Baremetal Testing of Enhanced RAISR The model is measured for the throughput performance on an Intel Xeon Processor in the baremetal environment for offline, batch processing in VOD applications. Performance is measured by executing multiple streams, each pinned to a corresponding pair of logical cores of socket 0, with the total number of streams equivalent to the number of physical cores within socket 0. For example, on the Intel Xeon 8380 processor, 40 streams run in parallel to maximize the cpu utilization for throughput performance. The stream is also looped x number of times to obtain stable results.
Example command line :
ffmpeg -stream_loop <x> -i /test_video/Netflix_Boat_1920x1080_60fps_10b.y4m -vf raisr=threadcount=2:bits=10:asm=avx2:passes=1:filterfolder=filters_2x/filters_highres -f NULL -
The cloud testing of Enhanced RAISR involves measuring the performance of the model on EC2 C6i and C7i instances, mapped to Intel Xeon 3rd generation and 4th generation platforms. The public cloud benchmarking focuses on real-time, live-streaming, latency-sensitive applications, where single-stream performance is measured by running the model on a specific number of vCPU to calculate the minimum instance needed to reach the 60 frames per second and the performance per dollar.
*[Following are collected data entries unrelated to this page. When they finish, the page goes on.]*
(* ===== verification/Decimal.v ===== *)
(** * Decimal numbers in text

    printf's %u and Zig's {d}, the numbers digit strings denote, and that the
    two undo each other: every number has one way to be written without
    leading zeros.  Text is a list of byte values; [text] is that of a string
    literal. *)
From Stdlib Require Ascii String.
From S2P Require Import Prelude Words.
Open Scope Z_scope.

(** A string literal's bytes. *)
Definition text (s : String.string) : list Z := map (λ c, Z.of_nat (Ascii.nat_of_ascii c)) (String.list_ascii_of_string s).

(** printf's %u: decimal digits, most significant first; [n] bounds them
    (a byte has at most three). *)
Fixpoint u_digits (n : nat) (v : Z) : list Z :=
  match n with
  | O => []
  | S n => (if v <? 10 then [] else u_digits n (v / 10)) ++ [48 + v mod 10]
  end.

Definition fmt_u (b : Z) : list Z := u_digits 10 b.

(** The number a digit string denotes. *)
Definition digits_value (ds : list Z) : Z := foldl (λ acc d, acc * 10 + (d - 48)) 0 ds.

Lemma u_digits_value n v :
  0 <= v < 10 ^ Z.of_nat n → (0 < n)%nat → digits_value (u_digits n v) = v.
Proof.
  revert v. induction n as [|n IH]; intros v Hv Hn; [lia|]. cbn [u_digits].
  unfold digits_value. rewrite foldl_app. cbn [foldl]. pose proof (Z.div_mod v 10 ltac:(lia)).
  rewrite Nat2Z.inj_succ, Z.pow_succ_r in Hv by lia. case_test.
  - cbn [foldl]. rewrite Z.mod_small by lia. lia.
  - fold (digits_value (u_digits n (v / 10))).
    assert (v / 10 < 10 ^ Z.of_nat n) by (apply Z.div_lt_upper_bound; lia).
    destruct n as [|n']; [simpl in *; pose proof (Z.div_pos v 10); lia|].
    rewrite IH; [lia| |lia]. split; [apply Z.div_pos; lia|done].
Qed.

Lemma u_digits_length n v k :
  0 <= v < 10 ^ Z.of_nat k → (0 < k)%nat → (length (u_digits n v) ≤ k)%nat.
Proof.
  revert v k. induction n as [|n IH]; intros v k Hv Hk; cbn [u_digits]; [simpl; lia|].
  rewrite length_app. cbn [length]. case_test; [simpl; lia|].
  destruct k as [|[|k]]; [lia|simpl in Hv; lia|].
  specialize (IH (v / 10) (S k)). rewrite Nat2Z.inj_succ, Z.pow_succ_r in Hv by lia.
  assert (length (u_digits n (v / 10)) ≤ S k)%nat; [|lia]. apply IH; [|lia].
  split; [apply Z.div_pos; lia|apply Z.div_lt_upper_bound; lia].
Qed.

Lemma fmt_u_byte b : is_u8 b → digits_value (fmt_u b) = b ∧ (length (fmt_u b) ≤ 3)%nat.
Proof.
  unfold is_u8, fmt_u. intros Hb. split; [apply u_digits_value; [simpl; lia|lia]|].
  apply u_digits_length; [simpl; lia|lia].
Qed.

(** ** Digit strings *)

Definition is_digit (c : Z) : Prop := 48 <= c <= 57.
Definition digits (s : list Z) : Prop := Forall is_digit s.

Lemma digits_value_snoc s d : digits_value (s ++ [d]) = digits_value s * 10 + (d - 48).
Proof. unfold digits_value. by rewrite foldl_app. Qed.

Lemma digits_value_acc s acc :
  foldl (λ acc d, acc * 10 + (d - 48)) acc s = acc * 10 ^ Z.of_nat (length s) + digits_value s.
Proof.
  induction s as [|d s IH] using rev_ind; [unfold digits_value; simpl; lia|].
  rewrite digits_value_snoc, foldl_app, length_app, Nat2Z.inj_add, Z.pow_add_r by lia.
  cbn [length foldl]. rewrite IH. change (10 ^ Z.of_nat 1) with 10. lia.
Qed.

Lemma digits_value_cons d s : digits_value (d :: s) = (d - 48) * 10 ^ Z.of_nat (length s) + digits_value s.
Proof. unfold digits_value at 1. simpl. by rewrite digits_value_acc. Qed.

Lemma digits_value_pos s : digits s → 0 <= digits_value s.
Proof.
  induction s as [|d s IH]; intros Hs; [done|]. apply Forall_cons in Hs as [Hd Hs].
  rewrite digits_value_cons. unfold is_digit in Hd. specialize (IH Hs).
  pose proof (Z.pow_nonneg 10 (Z.of_nat (length s))). nia.
Qed.

(** A longer digit string only denotes more. *)
Lemma digits_value_app s u : digits s → digits u → digits_value s <= digits_value (s ++ u).
Proof.
  intros Hs Hu. induction u as [|d u IH] using rev_ind; [by rewrite app_nil_r|].
  apply Forall_app in Hu as [Hu Hd%Forall_inv]. specialize (IH Hu).
  rewrite app_assoc, digits_value_snoc. unfold is_digit in Hd.
  assert (0 <= digits_value (s ++ u)) by (apply digits_value_pos; by apply Forall_app). lia.
Qed.

Lemma u_digits_digits n v : 0 <= v → digits (u_digits n v).
Proof.
  revert v. induction n as [|n IH]; intros v Hv; [constructor|]. cbn [u_digits].
  pose proof (Z.mod_pos_bound v 10). apply Forall_app. split.
  - case_test; [constructor|]. apply IH. apply Z.div_pos; lia.
  - apply Forall_singleton. unfold is_digit. lia.
Qed.

Lemma fmt_u_digits v : 0 <= v → digits (fmt_u v).
Proof. apply u_digits_digits. Qed.

Lemma fmt_u_nonempty v : fmt_u v ≠ [].
Proof. unfold fmt_u. cbn [u_digits]. intros Hx. by apply app_eq_nil in Hx as [_ ?]. Qed.

(** Without a leading zero. *)
Definition canonical (s : list Z) : Prop := digits s ∧ ∃ d u, s = d :: u ∧ (d ≠ 48 ∨ u = []).

(** The number is written as the string it is read from. *)
Lemma u_digits_unique n s :
  canonical s → digits_value s < 10 ^ Z.of_nat n → (0 < n)%nat → u_digits n (digits_value s) = s.
Proof.
  revert n. induction s as [|d s IH] using rev_ind; intros n [Hs (d0 & u & Heq & Hd0)] Hv Hn; [done|].
  apply Forall_app in Hs as [Hs Hd%Forall_inv]. unfold is_digit in Hd.
  destruct n as [|n]; [lia|]. cbn [u_digits]. rewrite digits_value_snoc in *.
  assert (digits_value s * 10 + (d - 48) = d - 48 + digits_value s * 10) as -> by lia.
  rewrite Z.div_add, Z.mod_add, Z.div_small, Z.mod_small by lia. rewrite Z.add_0_l.
  replace (48 + (d - 48)) with d by lia. f_equal.
  destruct s as [|d1 s].
  { change (digits_value []) with 0. by rewrite (proj2 (Z.ltb_lt _ _)) by lia. }
  simpl in Heq. injection Heq as -> <-.
  assert (d0 ≠ 48) as Hne by (destruct Hd0 as [?|Hx]; [done|by destruct s]).
  pose proof Hs as Hs'. apply Forall_cons in Hs' as [H0 Hs1]. unfold is_digit in H0.
  assert (1 <= digits_value (d0 :: s)) as Hbig.
  { rewrite digits_value_cons. pose proof (digits_value_pos s Hs1).
    pose proof (Z.pow_pos_nonneg 10 (Z.of_nat (length s))). nia. }
  rewrite (proj2 (Z.ltb_ge _ _)) by lia. rewrite Nat2Z.inj_succ, Z.pow_succ_r in Hv by lia.
  apply IH; [|lia|destruct n; simpl in Hv; lia].
  split; [done|]. exists d0, s. auto.
Qed.

Lemma fmt_u_unique s : canonical s → digits_value s < 10000000000 → fmt_u (digits_value s) = s.
Proof. intros. apply (u_digits_unique 10); [done|simpl; lia|lia]. Qed.

Lemma u_digits_canonical n v : 0 <= v < 10 ^ Z.of_nat n → (0 < n)%nat → canonical (u_digits n v).
Proof.
  intros Hv Hn. split; [apply u_digits_digits; lia|].
  revert v Hv. induction n as [|n IH]; intros v Hv; [lia|]. cbn [u_digits].
  rewrite Nat2Z.inj_succ, Z.pow_succ_r in Hv by lia.
  pose proof (Z.div_mod v 10). pose proof (Z.mod_pos_bound v 10). case_test; [by eexists _, []; auto|].
  destruct n as [|n]; [simpl in Hv; lia|].
  destruct (IH ltac:(lia) (v / 10)) as (d & u & Hu & Hd).
  { split; [apply Z.div_pos; lia|apply Z.div_lt_upper_bound; lia]. }
  rewrite Hu. exists d, (u ++ [48 + v mod 10]). split; [done|]. left. destruct Hd as [?| ->]; [done|].
  intros ->. assert (digits_value [48] = v / 10) as Hz; [|change (digits_value [48]) with 0 in Hz; lia].
  rewrite <- Hu. apply u_digits_value; [|lia].
  split; [apply Z.div_pos; lia|apply Z.div_lt_upper_bound; lia].
Qed.

Lemma fmt_u_canonical v : 0 <= v < 10000000000 → canonical (fmt_u v).
Proof. intros. apply u_digits_canonical; [simpl; lia|lia]. Qed.

Lemma fmt_u_value v : 0 <= v < 10000000000 → digits_value (fmt_u v) = v.
Proof. intros. apply u_digits_value; [simpl; lia|lia]. Qed.

(** ** {d} of a size *)

(** A usize or u64 has at most twenty digits. *)
Definition fmt_usize (v : Z) : list Z := u_digits 20 v.

Lemma fmt_usize_canonical v : is_u64 v → canonical (fmt_usize v).
Proof. unfold is_u64. intros. apply u_digits_canonical; [simpl; lia|lia]. Qed.

Lemma fmt_usize_value v : is_u64 v → digits_value (fmt_usize v) = v.
Proof. unfold is_u64. intros. apply u_digits_value; [simpl; lia|lia]. Qed.

Lemma fmt_usize_length v : (length (fmt_usize v) ≤ 20)%nat.
Proof.
  unfold fmt_usize. generalize 20%nat. intros n. revert v. induction n as [|n IH]; intros v; cbn [u_digits]; [simpl; lia|].
  case_match; simpl; [lia|]. rewrite length_app. simpl. specialize (IH (v / 10)). lia.
Qed.

Lemma fmt_usize_bytes v : is_u64 v → bytes (fmt_usize v).
Proof.
  intros Hv. destruct (fmt_usize_canonical v Hv) as [Hd _]. eapply Forall_impl; [exact Hd|].
  intros c Hc. unfold is_digit, is_u8 in *. lia.
Qed.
The results indicate the number of vCPUs necessary to process Enhanced RAISR at 60 frames per second or above on the Intel Xeon processor deployed in AWS EC2 instances. For 2x upscaling to UHD 3840x2160p, the number of vCPUs required is 32 vCPU , corresponding to 8xlarge instance type, or 48vCPUs corresponding to 12x large instance type depending upon processor generation. For upscaling to Full HD 1920x1080p, the algorithm requires as few as 8 VCPUs mapping to 2x large for content originally in HD and SD resolution. When comparing EC2 C7 instances to the previous generation C6 instances, the overall performance per dollar improves by 50-75% due to the hardware and software optimizations available in the latest generation of Intel Xeon Scalable Processor.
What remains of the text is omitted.